Les objectifs de qualité et d' accessibilité des services publics et des services au public en montagne sont également ajoutés ainsi que la prise en compte, « notamment en matière d'organisation scolaire et d'offre de soins, des temps de parcours et des spécificités géographiques, démographiques et saisonnières des territoires de montagne » .

Le présent article fixe, enfin, un objectif de soutien à la transition numérique des territoires de montagne (8° bis ).


La protection des ressources naturelles

Les objectifs de l'État concernant la protection des ressources naturelles seraient renforcés.

L'État devrait « prendre en compte et anticiper les effets du changement climatique en soutenant l'adaptation de l'ensemble des activités économiques à ses conséquences, notamment dans les domaines agricole, forestier et touristique » (1° ter du présent article).

De même, l'usage partagé de l'eau (3° bis ), la gestion durable des forêts (3° ter ) et les travaux de recherche et d'observation portant sur les territoires de montagne (9°) devraient être encouragés.

À l'initiative de son rapporteur pour avis, votre commission propose d' ajouter un objectif d'évaluation et de prévention des risques naturels prévisibles (amendement COM-270) .

Ces risques représentent, en effet, un enjeu fondamental pour les zones de montagne (avalanches, glissements de terrain, chutes de pierres, coulées de boues, etc .).

292 communes sont par exemple concernées par les risques d'avalanche 41 ( * ) et chacun garde en mémoire des catastrophes naturelles qui se sont déroulées en montagne (l'avalanche à Val-d'Isère le 10 février 1970, les inondations dans les Pyrénées en juin 2013, le glissement de terrain à proximité du tunnel du Chambon en avril 2015, etc .).

L'évaluation et la prévention des risques naturels nécessitent, enfin, une expertise particulière - qui est notamment détenue par le service « restauration des terrains en montagne » (RTM) de l'Office national des forêts (ONF) - et qu'il convient de préserver.

Sous réserve de l'adoption de ses amendements , votre commission a donné un avis favorable à l'adoption de l'article 1 er .

Article 2 (art. 2 de la loi n° 85-30 du 9 janvier 1985 relative au développement et à la protection de la montagne) - Promotion à l'international du développement équitable et durable de la montagne

De nombreux traités ou accords internationaux ont un impact sur les zones de montagne , à l'instar de la convention sur la protection des Alpes conclue le 7 novembre 1991 et ratifiée par la France le 6 décembre 1995 42 ( * ) . Il est également rappelé que quatre des six massifs métropolitains se situent sur une zone transfrontalière.

L'article 2 du projet de loi tend à préciser les modalités d'exercice de l'action extérieure de l'État, des collectivités territoriales situées en zone de montagne et de leurs groupements.

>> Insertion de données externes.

(* ===== verification/LibcStdio.v ===== *)
(** The user library's input and output: userspace/libc/src/unistd.c, stdio.c and the
    allocation of FILE objects, over the system calls of the kernel.

    The system calls are an interface that takes and gives the bytes behind the
    pointers.  A program has a byte memory (stack, data, literals), the heap of
    LibcHeap, and FILE objects.  A local array that only one call uses is the
    list of its bytes; a write behind it, or through a pointer into the void, is
    [None].  Literals are at addresses that the linker chooses.

    The user library's output is the rendering of its format, its input is cut into
    lines; and what the kernel's [sys_read] makes of a file read in pieces. *)
From stdpp Require Import prelude gmap list strings.
From Stdlib Require Import ZArith Lia.
From S2P Require Import Prelude KString Printf PrintfThm LibcHeap LibcString.

Open Scope Z_scope.

(** Result registers, and the bytes the kernel writes to the buffer. *)
Class Posix (W : Type) := {
  posix_brk :: Brk W;
  sys_read : W -> Z -> Z -> option (W * Z * list Z);
  sys_write : W -> Z -> list Z -> option (W * Z);
  sys_open : W -> list Z -> Z -> Z -> option (W * Z);
  sys_close : W -> Z -> option (W * Z) }.

Definition O_RDONLY : Z := 0.
Definition O_WRONLY : Z := 1.
Definition O_RDWR : Z := 2.
Definition O_CREAT : Z := 64.
Definition O_TRUNC : Z := 512.
Definition O_APPEND : Z := 1024.

Definition STDIN_FILENO : Z := 0.
Definition STDOUT_FILENO : Z := 1.
Definition STDERR_FILENO : Z := 2.

Definition INT_MIN : Z := - 2 ^ 31.

Record FILE := File { fd : Z; error : Z; eof : Z }.

Definition sizeof_FILE : Z := 12.

(** The static objects [_stdin], [_stdout], [_stderr], below any heap. *)
Definition stdin : Z := 4096.
Definition stdout : Z := 4112.
Definition stderr : Z := 4128.

Definition std_files : gmap Z FILE :=
  {[ stdin := File STDIN_FILENO 0 0; stdout := File STDOUT_FILENO 0 0; stderr := File STDERR_FILENO 0 0 ]}.

(** ** Bytes behind pointers *)

(** The [n] bytes at [a]. *)
Fixpoint get_bytes (m : bmem) (a : Z) (n : nat) : option (list Z) :=
  match n with O => Some [] | S n => b ← m !! a; bs ← get_bytes m (a + 1) n; Some (b :: bs) end.

Fixpoint put_bytes (m : bmem) (a : Z) (bs : list Z) : option bmem :=
  match bs with [] => Some m | b :: bs => m' ← mset m a b; put_bytes m' (a + 1) bs end.

(** The string at [a]. *)
Definition get_str (m : bmem) (a : Z) : option (list Z) := n ← strlen m a; get_bytes m a (Z.to_nat n).

(** ** vsnprintf *)

Section vsnprintf.
Context (m : bmem) (n : Z).

(** [buf[count++] = c]: [out] is the list of the bytes before [count]. *)
Definition put_char (out : list Z) (c : Z) : option (list Z) := if alen out <? n then Some (out ++ [u8 c]) else None.

(** [while ( *s && count < n - 1) buf[count++] = *s++;]. *)
Fixpoint put_string (out : list Z) (s : Z) (fuel : nat) : option (list Z) :=
  match fuel with
  | O => None
  | S fuel =>
      c ← m !! s;
      if nonzero c && (alen out <? n - 1) then out' ← put_char out c; put_string out' (s + 1) fuel else Some out
  end.

(** The loop on the characters of a literal. *)
Fixpoint put_list (out s : list Z) : option (list Z) :=
  match s with
  | [] => Some out
  | c :: s => if alen out <? n - 1 then out' ← put_char out c; put_list out' s else Some out
  end.

(** [do { num[i++] = uval % 10 + '0'; uval /= 10; } while (uval && i < 32);]. *)
Fixpoint digits (uval : Z) (rounds : nat) : list Z :=
  match rounds with
  | O => []
  | S rounds => (uval mod 10 + 48) :: (if nonzero (uval / 10) then digits (uval / 10) rounds else [])
  end.

Definition put_int (out : list Z) (val : Z) : option (list Z) :=
  if val =? INT_MIN then None
  else
    out1 ← (if val <? 0 then if alen out <? n - 1 then put_char out 45 else Some out else Some out);
    put_list out1 (rev (digits (Z.abs val) 32)).

Definition va_arg (args : list Z) : option (Z * list Z) := match args with [] => None | a :: args => Some (a, args) end.

(** The character after a percent sign. *)
Definition put_directive (out : list Z) (c : Z) (args : list Z) : option (list Z * list Z) :=
  if c =? 115 then
    '(s, args) ← va_arg args;
    out' ← (if s =? 0 then put_list out (txt "(null)") else put_string out s (str_fuel m));
    Some (out', args)
  else if (c =? 100) || (c =? 105) then '(v, args) ← va_arg args; out' ← put_int out (s32 v); Some (out', args)
  else if c =? 99 then '(v, args) ← va_arg args; out' ← put_char out v; Some (out', args)
  else if c =? 37 then out' ← put_char out 37; Some (out', args)
  else Some (out, args).

Fixpoint vsnprintf_loop (out : list Z) (fmt : Z) (args : list Z) (fuel : nat) : option (list Z) :=
  match fuel with
  | O => None
  | S fuel =>
      c ← m !! fmt;
      if nonzero c && (alen out <? n - 1) then
        if c =? 37 then
          d ← m !! (fmt + 1);
          '(out', args') ← put_directive out d args;
          vsnprintf_loop out' (fmt + 2) args' fuel
        else out' ← put_char out c; vsnprintf_loop out' (fmt + 1) args fuel
      else Some out
  end.

(** What the buffer holds before its NUL, and the value returned is its length;
    with an empty buffer nothing is written. *)
Definition vsnprintf (fmt : Z) (args : list Z) : option (list Z) :=
  if n =? 0 then Some []
  else out ← vsnprintf_loop [] fmt args (str_fuel m); if alen out <? n then Some out else None.

End vsnprintf.

(** ** Programs *)

Section stdio.
Context {W : Type} `{Posix W}.

#[local] Existing Instance posix_brk.

Record prog := Prog { p_mem : bmem; p_lib : lib W; p_files : gmap Z FILE; p_olds : Z }.

Definition with_mem (p : prog) (m : bmem) : prog := Prog m (p_lib p) (p_files p) (p_olds p).
Definition with_lib (p : prog) (l : lib W) : prog := Prog (p_mem p) l (p_files p) (p_olds p).
Definition with_files (p : prog) (f : gmap Z FILE) : prog := Prog (p_mem p) (p_lib p) f (p_olds p).

Definition os (p : prog) : W := (p_lib p).2.
Definition with_os (p : prog) (w : W) : prog := with_lib p ((p_lib p).1, w).

Definition LINE_FEED : Z := 10.

(** *** unistd.c *)

Definition read (p : prog) (fd buf count : Z) : option (prog * Z) :=
  '(w, r, bytes) ← sys_read (os p) fd count;
  m ← put_bytes (p_mem p) buf bytes;
  Some (with_mem (with_os p w) m, r).

Definition write_bytes (p : prog) (fd : Z) (bs : list Z) : option (prog * Z) :=
  '(w, r) ← sys_write (os p) fd bs; Some (with_os p w, r).

Definition write (p : prog) (fd buf count : Z) : option (prog * Z) :=
  bs ← get_bytes (p_mem p) buf (Z.to_nat count); write_bytes p fd bs.

(** The mode argument is dropped. *)
Definition open (p : prog) (path flags : Z) : option (prog * Z) :=
  s ← get_str (p_mem p) path; '(w, r) ← sys_open (os p) s flags 0; Some (with_os p w, s32 r).

Definition close (p : prog) (fd : Z) : option (prog * Z) := '(w, r) ← sys_close (os p) fd; Some (with_os p w, s32 r).

(** *** Output *)

Definition printf (p : prog) (fmt : Z) (args : list Z) : option (prog * Z) :=
  out ← vsnprintf (p_mem p) 1024 fmt args; '(p', _) ← write_bytes p STDOUT_FILENO out; Some (p', alen out).

Definition fprintf (p : prog) (stream fmt : Z) (args : list Z) : option (prog * Z) :=
  if stream =? 0 then Some (p, -1)
  else
    f ← p_files p !! stream;
    out ← vsnprintf (p_mem p) 1024 fmt args;
    '(p', _) ← write_bytes p (fd f) out; Some (p', alen out).

Definition snprintf (p : prog) (buf n fmt : Z) (args : list Z) : option (prog * Z) :=
  if n =? 0 then Some (p, 0)
  else out ← vsnprintf (p_mem p) n fmt args; m ← put_bytes (p_mem p) buf (out ++ [0]); Some (with_mem p m, alen out).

Il propose d'adapter le régime prévu par la loi « montagne » du 9 janvier 1985 43 ( * ) .

1. Le régime en vigueur

1.1. L'action extérieure de l'État

L'article 2 de la loi « montagne » précitée fixe au Gouvernement un objectif de promotion « auprès de l'Union européenne et des instances internationales compétentes (de) la reconnaissance du développement durable de la montagne comme un enjeu majeur » .

Pour remplir cet objectif, l'exécutif peut associer les « organisations représentatives de la montagne » , notion qui correspond, en pratique, aux comités de massif et au Conseil national de la montagne 44 ( * ) .

Le Gouvernement doit également veiller à la prise en compte des objectifs de la loi « montagne » par les politiques de l'Union européenne, « notamment en matière d'agriculture, de développement rural et de cohésion économique et sociale ». Cette action s'inscrit dans la logique de l'article 174 du traité sur le fonctionnement de l'Union européenne (TFUE) qui prévoit la mise en oeuvre d'une politique de cohésion dans les « régions qui souffrent de handicaps naturels ou démographiques graves et permanents telles que les régions (...) de montagne ».

1.2. L'action extérieure des collectivités territoriales et de leurs groupements

Le rôle des collectivités territoriales et de leurs groupements n'est pas explicité au sein de l'actuel article 2 de la loi « montagne » .

Pourtant, force est de constater que la coopération décentralisée s'est développée en montagne sur la base du régime de droit commun prévu par les articles L. 1115-1 à L. 1115-7 du code général des collectivités territoriales (CGCT).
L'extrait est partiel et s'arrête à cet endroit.